(* ===== verification/SlurmApart.v ===== *)
(** * No withdrawal cancels the job a run is attached to *)

From S2P Require Import Prelude PyFloat SlurmStates SlurmOutcomes SlurmLedger SlurmProg SlurmStore SlurmEntry SlurmActions SlurmAttach SlurmSim SlurmLawful SlurmLawfulRun SlurmCancel SlurmAttached SlurmWorld SlurmSafe.

(** ** A run that attached, and a withdrawal about to cancel *)

Section Cancelling.
Context `{codec : LedgerCodec}.
Context (g : list (nat * event)) (pid wid : nat) (self0 : Attachment) (withdrawer : Withdrawer)
  (still : option (LedgerEntry -> prog bool)) (key' op : string).

(** The run of the process [pid] attached to the job [op]; [since] is what it did from then on *)
Definition attached_since (since : list event) : Prop :=
  exists before self sh after request labels' self' k handle,
    events_of pid g = before ++ since /\ since = sh ++ after /\ kept self0 before self /\
    run (attach request labels' key' self) sh (Ret (self', Ok (Attached k op handle))).

(** The process [wid] withdraws the request, and is about to ask the cluster to cancel the job [op] *)
Definition about_to_cancel : Prop :=
  exists before t observed k, events_of wid g = before ++ t /\
    run (withdraw (att_project self0) key' withdrawer still) t (Call (Cancel op observed) k).

(** What the run and the withdrawal owe each other *)
Record apart (who : nat -> Client) (since : list event) : Prop := {
  (** the run's leases are its own, and the withdrawal's marks its own *)
  own_leases : forall pid', pid' <> pid -> is_holder (who pid') (att_holder self0) = false;
  own_marks : forall pid' mark, pid' <> wid -> wrote withdrawer (Some mark) = true -> is_mine (who pid') mark = false;
  (** the run keeps its lease *)
  keeps_lease : forall where_ holder' r, Event (DropLease where_ holder') r ∉ since;
  (** the condition of the withdrawal only looks, and never holds where it sees a lease the run wrote *)
  still_looks : forall still', still = Some still' -> forall e h, always (fun _ c => reading c) (fun _ _ => True) h (still' e);
  honours_lease : forall e before t after lease where_ written r, events_of wid g = before ++ t ++ after ->
    run (still_holds still e) t (Ret true) -> lease ∈ entry_leases e ->
    Event (PutLease where_ (att_holder self0) (dump_lease lease) written) r ∉ since;
  (** no clock is so far ahead that a mark is expired there while it holds for the cancel's calls on the
      withdrawal's clock *)
  clocks_close : forall pid' now before now' mark, pid' <> wid -> Event Now now ∈ events_of pid' g ->
    events_of wid g = before ++ [Event Now now'] ->
    holds_at (withdrawer_timing withdrawer) mark CALLS_AT_CANCEL now' = true -> withdrawal_expired mark now = false;
  (** the run writes a claim once *)
  claims_once : forall where_ a text i j r r', g !! i = Some (pid, Event (CreateRecord where_ (a, 0) text) r) ->
    g !! j = Some (pid, Event (CreateRecord where_ (a, 0) text) r') -> i = j
}.

Context (at_ : nat -> Store) (who : nat -> Client) (since : list event).
Context {laws : LedgerCodecLaws codec} (w : world (att_project self0) who g at_) (ap : apart who since).
Let hist : history g at_ := world_history _ _ _ _ w.
Abbreviation records_at at_ i where_ := (held where_ (store_records (at_ i)) ∅).
Abbreviation withdrawals_at at_ i where_ := (held where_ (store_withdrawals (at_ i)) ∅).

(** ** What the run did *)

(** The lease, and the calls of the run after it *)
Lemma attached_lease :
  attached_since since ->
  exists where_ lease l since', slot_of (att_project self0) key' = Ok where_ /\ holder lease = att_holder self0 /\
    valid_operation_id (att_holder self0) = true /\
    g !! l = Some (pid, Event (PutLease where_ (att_holder self0) (dump_lease lease) (renewed_at lease)) (Ok tt)) /\
    attaches (att_project self0) key' (att_holder self0) op since' /\
    (forall e, e ∈ since' -> exists j, (l < j)%nat /\ g !! j = Some (pid, e)) /\
    (forall j e, (l <= j)%nat -> g !! j = Some (pid, e) -> e ∈ since).
Proof.
  intros (before & self & sh & after & request & labels' & self' & k & handle & E & -> & Hk & Hrun).
  apply (attach_run self0 _ _ _ _ _ _ _ _ _ _ Hk) in Hrun as (where_ & lease & now & t1 & t2 & Hs & Hh & Hv & -> & Ha).
  rewrite <- !app_assoc in E. change ([?a; ?b] ++ ?l) with ([a] ++ b :: l) in E. rewrite (app_assoc before) in E.
  destruct (placed g pid _ _ _ E) as (l & Hl & Hafter & _ & Honly).
  exists where_, lease, l, t2. split_and!; try done.
  - intros e He. apply Hafter. rewrite !elem_of_app. auto.
  - intros j e Hj He. destruct (decide (j = l)) as [->|]; [|cbn; rewrite <- app_assoc; right; right; eapply Honly; [|done]; lia].
    rewrite Hl in He. injection He as <-. right. by left.
Qed.

(** ** What the withdrawal read *)

(** The last read of the withdrawal: of the revisions [ws] at the place [i], then of the leases at [j];
    after [i] it only looked *)
Definition last_read (t' : list event) (e : LedgerEntry) (mark : WithdrawalMark) : Prop :=
  exists where_ i j rs ws ls, slot_of (att_project self0) key' = Ok where_ /\ (i < j)%nat /\
    g !! i = Some (wid, Event (ReadWithdrawals where_) (Ok ws)) /\ g !! j = Some (wid, Event (ReadLeases where_) (Ok ls)) /\
    (exists k, (k < i)%nat /\ g !! k = Some (wid, Event (ReadRecords where_) (Ok rs))) /\
    shows key' rs ws ls e /\ entry_withdrawal e = Some mark /\ wrote withdrawer (Some mark) = true /\
    (forall k c r, (i < k)%nat -> g !! k = Some (wid, Event c r) -> reading c \/ Event c r ∈ t') /\
    (forall c r, Event c r ∈ t' -> exists k, (i < k)%nat /\ g !! k = Some (wid, Event c r)) /\
    (forall lease where_ written r, lease ∈ entry_leases e ->
       Event (PutLease where_ (att_holder self0) (dump_lease lease) written) r ∉ since).

Lemma run_reads {A} (p : prog A) t rest c r :
  always (fun _ c => reading c) (fun _ _ => True) [] p -> run p t rest -> Event c r ∈ t -> reading c.
Proof. intros Hp Hrun (t1 & t2 & ->)%list_elem_of_split. by apply (always_call _ _ _ _ _ _ _ _ _ Hp Hrun). Qed.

········

* _What is required_: Look back at the entries above. Retype the line with "shows key' rs", the line with "(forall c r, Event", and all lines in between.

* _Answer to this exercise_:
    shows key' rs ws ls e /\ entry_withdrawal e = Some mark /\ wrote withdrawer (Some mark) = true /\
    (forall k c r, (i < k)%nat -> g !! k = Some (wid, Event c r) -> reading c \/ Event c r ∈ t') /\
    (forall c r, Event c r ∈ t' -> exists k, (i < k)%nat /\ g !! k = Some (wid, Event c r)) /\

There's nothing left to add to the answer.